(* ===== verification/Archival.v ===== *)
(** * What archival and pruning guarantee

    The handlers of [State.v] that delete blob bytes or record receipts, proved
    against the interface of the blob engine: a decided blob goes only when its
    height is final and every blob of the height is archived; a receipt is
    recorded only when a validator signed it for a blob the node knows. *)
From S2P Require Import Prelude Types Merkle Streaming Metadata BlobStore BlobEngine Store Proto State.
Open Scope monad_scope.

(** ** Reading the store *)

(** Two stores that differ only in the failures to come. *)
Definition same_tables (s s' : Store) : Prop := ∃ fs, s' = with_tx_faults fs s.
#[export] Instance same_tables_preorder : PreOrder same_tables.
Proof.
  split; [intros s; exists (tx_faults s); by destruct s|].
  intros s1 s2 s3 [f1 ->] [f2 ->]. by exists f2.
Qed.

Lemma same_tables_faults s fs : same_tables s (with_tx_faults fs s).
Proof. by exists fs. Qed.
#[export] Hint Resolve same_tables_faults : steps.

Lemma read_tx_same {A} (body : Store → outcome StoreError A) : steps same_tables (read_tx body).
Proof. apply steps_read_tx; [apply _|auto with steps]. Qed.

Lemma read_tx_run {A} (body : Store → outcome StoreError A) s s' a :
  (∀ s fs, body (with_tx_faults fs s) = body s) →
  blocking (read_tx body) s = (s', Ok a) → body s = Ok a ∧ same_tables s s'.
Proof.
  intros Hb Hr. split; [|pose proof (steps_blocking _ _ (read_tx_same body) s) as Hs; by rewrite Hr in Hs].
  revert Hr. unfold blocking, read_tx, bind, next_fault.
  destruct (tx_faults s) as [|[f|] fs]; simpl; [|done|]; rewrite ?Hb;
    by destruct (body s); intros [= _ ->].
Qed.

Section archival.
Context {E : Type} {B : BlobEngine E} {V : DecidedView E} (L : BlobEngineLaws E B V).
Context {HC : Crypto} {HM : MerkleTreeLib} {NC : NodeCodecs}.

Lemma with_store_run {A} (c : M Store StoreError A) (s s' : State E) (a : A) :
  with_store c s = (s', Ok a) → ∃ st, c (s_store s) = (st, Ok a) ∧ s' = set_store st s.
Proof.
  unfold with_store, zoom, map_err. destruct (c (s_store s)) as [st [x| |]]; intros [= <- <-]. eauto.
Qed.

Lemma get_blob_metadata_reads (h : Height) (st st' : Store) (r : option BlobMetadata) :
  get_blob_metadata h st = (st', Ok r) → read_blob_metadata h st = Ok r ∧ same_tables st st'.
Proof. apply read_tx_run. done. Qed.

Lemma with_store_get_blob_metadata (h : Height) (s s' : State E) (r : option BlobMetadata) :
  with_store (get_blob_metadata h) s = (s', Ok r) →
  read_blob_metadata h (s_store s) = Ok r ∧ ∃ st, same_tables (s_store s) st ∧ s' = set_store st s.
Proof.
  unfold with_store, zoom, map_err.
  destruct (get_blob_metadata h (s_store s)) as [st [r'|e|]] eqn:Hg; simpl; try done.
  intros [= <- ->]. apply get_blob_metadata_reads in Hg as [Hr Hs]. eauto.
Qed.

(** ** Deleting decided blobs *)

(** The store shows that every blob of the height has been archived. *)
Definition archived_height (st : Store) (h : Height) : Prop :=
  ∃ m, read_blob_metadata h st = Ok (Some m) ∧ all_archived m = true ∧ 0 ≠ bm_blob_count m.

(** What a step from finality [F] may do: metadata changes only at archived
    heights, and decided blobs only at archived heights that are final. *)
Definition prune_step (F : Height) (s s' : State E) : Prop :=
  effective_finalized s = F →
  effective_finalized s' = F ∧
  (∀ h, read_blob_metadata h (s_store s') = read_blob_metadata h (s_store s) ∨
        archived_height (s_store s) h) ∧
  (∀ h i, decided_blob (s_blob_engine s') h i = decided_blob (s_blob_engine s) h i ∨
     ∃ H j, same_slot H j h i ∧ H ≤ F ∧ archived_height (s_store s) H).

Lemma archived_height_back (st st' : Store) (h : Height) :
  (∀ h, read_blob_metadata h st' = read_blob_metadata h st ∨ archived_height st h) →
  archived_height st' h → archived_height st h.
Proof.
  intros Hm (m & Hr & Ha). destruct (Hm h) as [Heq|]; [|done]. exists m. by rewrite <-Heq.
Qed.

#[export] Instance prune_step_preorder (F : Height) : PreOrder (prune_step F).
Proof.
  unfold prune_step. split; [by intros s HF; split_and!; auto|].
  intros s1 s2 s3 H12 H23 HF. destruct (H12 HF) as (HF2 & Hm2 & Hb2).
  destruct (H23 HF2) as (HF3 & Hm3 & Hb3). split_and!; [done|..].
  - intros h. destruct (Hm3 h) as [->|Ha]; [apply Hm2|right]. by eapply archived_height_back.
  - intros h i. destruct (Hb3 h i) as [->|(H & j & Hs & HFH & Ha)]; [apply Hb2|right].
    exists H, j. split_and!; [done..|]. by eapply archived_height_back.
Qed.
(** A sidecar that carries the generated proof of its commitment is accepted. *)
Lemma check_sidecar_generated (cs : list KzgCommitment) (body : BeaconBlockBodyMinimal) (i : nat)
    (c : KzgCommitment) (blob : bytes) (p : KzgProof) (h : SignedBeaconBlockHeader) (proof : list B256) :
  bd_blob_kzg_commitments body = cs →
  Z.of_nat (length cs) ≤ MAX_BLOB_COMMITMENTS_PER_BLOCK →
  cs !! i = Some c → generate_kzg_commitment_inclusion_proof cs i body = Ok proof →
  check_sidecar cs body (compute_body_root body) (mkSidecar (Z.of_nat i) blob c p h proof) = Ok tt.
Proof using L.
  intros Hb Hlen Hc Hg. pose proof (lookup_lt_Some _ _ _ Hc) as Hi.
  pose proof (generate_inclusion_branch C T L cs i body Hlen Hi) as Hgen.
  assert (proof = inclusion_branch C cs i body) as -> by congruence.
  unfold check_sidecar. cbn [sc_index sc_kzg_commitment sc_kzg_commitment_inclusion_proof].
  rewrite Nat2Z.id, Hc, bool_decide_eq_true_2 by done. cbn [negb].
  unfold reconstruct_roots_from_proof at 1.
  rewrite length_inclusion_branch, Nat.eqb_refl, commitments_depth_eq.
  replace (MAX_BLOB_COMMITMENTS_PER_BLOCK <=? Z.of_nat i) with false by lia.
  cbn [negb orb Nat.ltb Nat.leb KZG_COMMITMENT_INCLUSION_PROOF_DEPTH omap_err obind].
  rewrite Hg. cbn [obind].
  by rewrite (verify_inclusion_branch C T L cs i c body).
Qed.

Lemma get_validator_index (vs : ValidatorSet) (a : Address) (v : Validator) :
  get_by_address vs a = Some v → ∃ i, validator_index vs a = Some i.
Proof.
  unfold validator_index, get_by_address. intros Hv.
  destruct (position _ _) as [n|] eqn:Hp; [simpl; eauto|].
  apply position_None in Hp. congruence.
Qed.

Lemma check_signed_header_ok (vs : ValidatorSet) (height : Height) (proposer : Address)
    (m : ValueMetadata) (scs : list BlobSidecar) (h : SignedBeaconBlockHeader) (v : Validator) (i : Z) :
  scs ≠ [] → Forall (λ s, sc_signed_block_header s = h) scs →
  length scs = length (vm_blob_kzg_commitments m) →
  validator_index vs proposer = Some i → get_by_address vs proposer = Some v →
  bh_slot (sh_message h) = height → bh_proposer_index (sh_message h) = i →
  verify_signature h (val_public_key v) = true →
  bh_body_root (sh_message h) = compute_body_root (metadata_body m) →
  check_signed_header vs height proposer m scs = Ok h.
Proof.
  intros Hne Hall Hlen Hi Hv Hs Hp Hsig Hb. unfold check_signed_header.
  destruct scs as [|s0 rest]; [done|]. apply Forall_cons in Hall as [-> Hrest].
  replace (forallb _ rest) with true.
  2: { symmetry. apply forallb_forall. intros x Hx%list_elem_of_In. rewrite Forall_forall in Hrest.
       apply bool_decide_eq_true_2. by apply Hrest. }
  cbn [negb]. rewrite Hs, Z.eqb_refl. cbn [negb]. rewrite Hi. cbn [ok_or obind].
  rewrite Hp, Z.eqb_refl. cbn [negb]. rewrite Hv. cbn [ok_or obind]. rewrite Hsig. cbn [negb].
  rewrite Hlen, Nat.eqb_refl. cbn [negb]. by rewrite bool_decide_eq_true_2.
Qed.
(** Replay: promote whatever is left undecided, then refresh the cache. *)
Definition commit_replay (cert : CommitCertificate) : StM unit :=
  attempt (F := string)
    (with_engine (be_mark_decided (cc_height cert) (Round_as_i64 (cc_round cert)))) ;;;
  let* d := attempt (with_store (get_blob_metadata (cc_height cert))) in
  let* om := match d with
             | inr (Some m) => ret (Some m)
             | inr None =>
               let* u := attempt (with_store (get_blob_metadata_undecided (cc_height cert)
                                                (cc_round cert))) in
               match u with
               | inr (Some m) =>
                 attempt (F := string) (with_store (mark_blob_metadata_decided (cc_height cert)
                                                      (cc_round cert))) ;;;
                 ret (Some m)
               | _ => ret None
               end
             | inl _ => ret None
             end in
  match om with
  | Some m => set_parent_cache (cc_height cert) m
  | None => ret tt
  end.

Definition advance_height (cert : CommitCertificate) : StM unit :=
  modify (λ s, set_current_height
                 (Z.max (s_current_height s) (Height_increment (cc_height cert))) s) ;;;
  modify (set_current_round (RSome 0)).

(** Everything up to the flush of pending prunes. *)
Definition commit_persist (cert : CommitCertificate) : StM unit :=
  let* (p, replay) := commit_proposal cert in
  (if replay then commit_replay cert else commit_fresh cert p) ;;;
  modify (λ s, if s_latest_finalized_height s <? cc_height cert
               then set_latest_finalized_height (cc_height cert) s else s).

Definition commit (cert : CommitCertificate) : StM unit :=
  commit_persist cert ;;;
  flush_pending_prunes ;;;
  advance_height cert.
End commit.

(** ** What a commit keeps *)

Lemma get_undecided_proposal_same `{Codec ProposedValue} (h : Height) (r : Round) :
  steps same_tables (get_undecided_proposal h r).
Proof.
  apply steps_blocking. apply steps_bind; [apply _|apply steps_next_fault; [apply _|auto with steps]|].
  intros [[]|]; steps_tac.
Qed.
Lemma get_decided_value_same `{Codec Value} `{Codec CommitCertificate} (h : Height) :
  steps same_tables (get_decided_value h).
Proof. apply steps_blocking, read_tx_same. Qed.
Lemma get_blob_metadata_undecided_same `{Codec BlobMetadata} (h : Height) (r : Round) :
  steps same_tables (get_blob_metadata_undecided h r).
Proof. apply steps_blocking, read_tx_same. Qed.
Lemma get_block_data_same `{ProstMessage BlockPayloadRecord} (h : Height) (r : Round) :
  steps same_tables (get_block_data h r).
Proof.
  apply steps_blocking. apply steps_bind; [apply _|apply read_tx_same|]. intros; apply steps_ret, _.
Qed.
Lemma get_execution_requests_same `{ProstMessage BlockPayloadRecord} (h : Height) (r : Round) :
  steps same_tables (get_execution_requests h r).
Proof.
  apply steps_blocking. apply steps_bind; [apply _|apply read_tx_same|]. intros; apply steps_ret, _.
Qed.
#[export] Hint Resolve get_undecided_proposal_same get_decided_value_same
  get_blob_metadata_undecided_same get_block_data_same get_execution_requests_same
  get_blob_metadata_same get_consensus_block_metadata_same : steps.

(** ** What a decision writes *)

(** The only operation that writes the tables of decided values. *)
Definition decides (op : StoreOp) : bool :=
  match op with OpStoreDecided _ _ => true | _ => false end.

(** The tables of decisions are as they were. *)
Record log_same (s s' : Store) : Prop := {
  same_values : decided_values s' = decided_values s;
  same_certificates : certificates s' = certificates s }.
#[export] Instance log_same_preorder : PreOrder log_same.
Proof. split; [by intros s; split|]. intros s1 s2 s3 [] []. split; congruence. Qed.

Lemma log_same_faults (s : Store) (fs : list (option TxFault)) : log_same s (with_tx_faults fs s).
Proof. by split. Qed.
#[export] Hint Resolve log_same_faults : steps.

(** The certificate may have been entered, with a value. *)
Definition log_entered `{Codec CommitCertificate} (cert : CommitCertificate) (s s' : Store) : Prop :=
  log_same s s' ∨ ∃ vb cb, encode cert = Ok cb ∧
    decided_values s' = <[cc_height cert := vb]> (decided_values s) ∧
    certificates s' = <[cc_height cert := cb]> (certificates s).
#[export] Instance log_entered_preorder `{Codec CommitCertificate} cert : PreOrder (log_entered cert).
Proof.
  split; [by left|]. intros s1 s2 s3 [[Hv Hc]|(vb & cb & Hcb & Hv & Hc)] [[Hv' Hc']|(vb' & cb' & Hcb' & Hv' & Hc')].
  - left. split; congruence.
  - right. exists vb', cb'. split_and!; congruence.
  - right. exists vb, cb. split_and!; congruence.
  - right. exists vb', cb'. rewrite Hv', Hv, Hc', Hc, !insert_insert_eq. done.
Qed.

(** Decided block data is never overwritten. *)
Record blocks_kept (s s' : Store) : Prop := { bk_data : decided_block_data s ⊆ decided_block_data s' }.
#[export] Instance blocks_kept_preorder : PreOrder blocks_kept.
Proof. split; [by intros s|]. intros s1 s2 s3 [] []. split. by etrans. Qed.

Lemma insert_if_absent_subseteq (h : Height) (b : bytes) (t : HTable) : t ⊆ insert_if_absent h b t.
Proof. unfold insert_if_absent. destruct (t !! h) eqn:E; [done|by apply insert_subseteq]. Qed.

(** What deciding [cert] may write of the decided tables: its own value and
    certificate together, and the block data and consensus metadata of its own
    height. *)
Record decided_write `{Codec CommitCertificate} (cert : CommitCertificate) (s s' : Store) : Prop := {
  dw_log : log_entered cert s s';
  dw_block : blocks_kept s s';
  dw_records : ∀ h, h ≠ cc_height cert → records_same h s s' }.
#[export] Instance decided_write_preorder `{Codec CommitCertificate} cert : PreOrder (decided_write cert).
Proof.
  split; [by intros s; split|]. intros s1 s2 s3 [] []. split; [by etrans..|]. intros h Hh.
  etrans; eauto.
Qed.

Section decision_relations.
Context {NC : NodeCodecs}.

Lemma run_op_log_same (op : StoreOp) : decides op = false → steps log_same (run_op op).
Proof.
  destruct op; cbn [run_op decides]; intros Hd; try done.
  3: { intros s. unfold bind. destruct (prune_run h s) as (ks & ks' & fs & Hp).
       destruct (prune h s) as [s' []]; simpl in *; by destruct Hp as [-> | ->]. }
  1-10, 12: store_steps; [auto with steps|open_body].
  unfold seed_genesis_blob_metadata.
  apply steps_bind; [apply _|apply steps_lift, _|intros m].
  apply steps_blocking, steps_write_tx; [apply _|auto with steps|open_body].
Qed.

Lemma run_op_entered (cert : CommitCertificate) (op : StoreOp) :
  decides op = false → steps (log_entered cert) (run_op op).
Proof. intros Hd s. left. by apply run_op_log_same. Qed.

Lemma store_decided_entered (cert : CommitCertificate) (v : Value) :
  steps (log_entered cert) (store_decided_value cert v).
Proof.
  apply steps_blocking, steps_write_tx; [apply _|intros; left; by split|].
  intros s s' []. destruct (encode v) as [vb| |]; simpl; try done.
  destruct (encode cert) as [cb| |] eqn:Hcb; simpl; try done. intros [= <-]. right. by exists vb, cb.
Qed.

Lemma run_op_blocks (op : StoreOp) : steps blocks_kept (run_op op).
Proof.
  destruct op; cbn [run_op].
  4: { intros s. unfold bind. destruct (prune_run h s) as (ks & ks' & fs & Hp).
       destruct (prune h s) as [s' []]; simpl in *; by destruct Hp as [-> | ->]. }
  6: { store_steps; [by split|]. intros s s' [] [= <-]. split. apply insert_if_absent_subseteq. }
  11: { unfold seed_genesis_blob_metadata. apply steps_bind; [apply _|apply steps_lift, _|intros m].
        apply steps_blocking, steps_write_tx; [apply _|by split|open_body; reflexivity]. }
  all: store_steps; [by split|open_body; reflexivity].
Qed.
- - - -
Restate word for word the entries above, starting at the line with "(if replay then" and ending at the line with "then set_latest_finalized_height (cc_height", inclusive, and no others.

### THE ANSWER
  (if replay then commit_replay cert else commit_fresh cert p) ;;;
  modify (λ s, if s_latest_finalized_height s <? cc_height cert
               then set_latest_finalized_height (cc_height cert) s else s).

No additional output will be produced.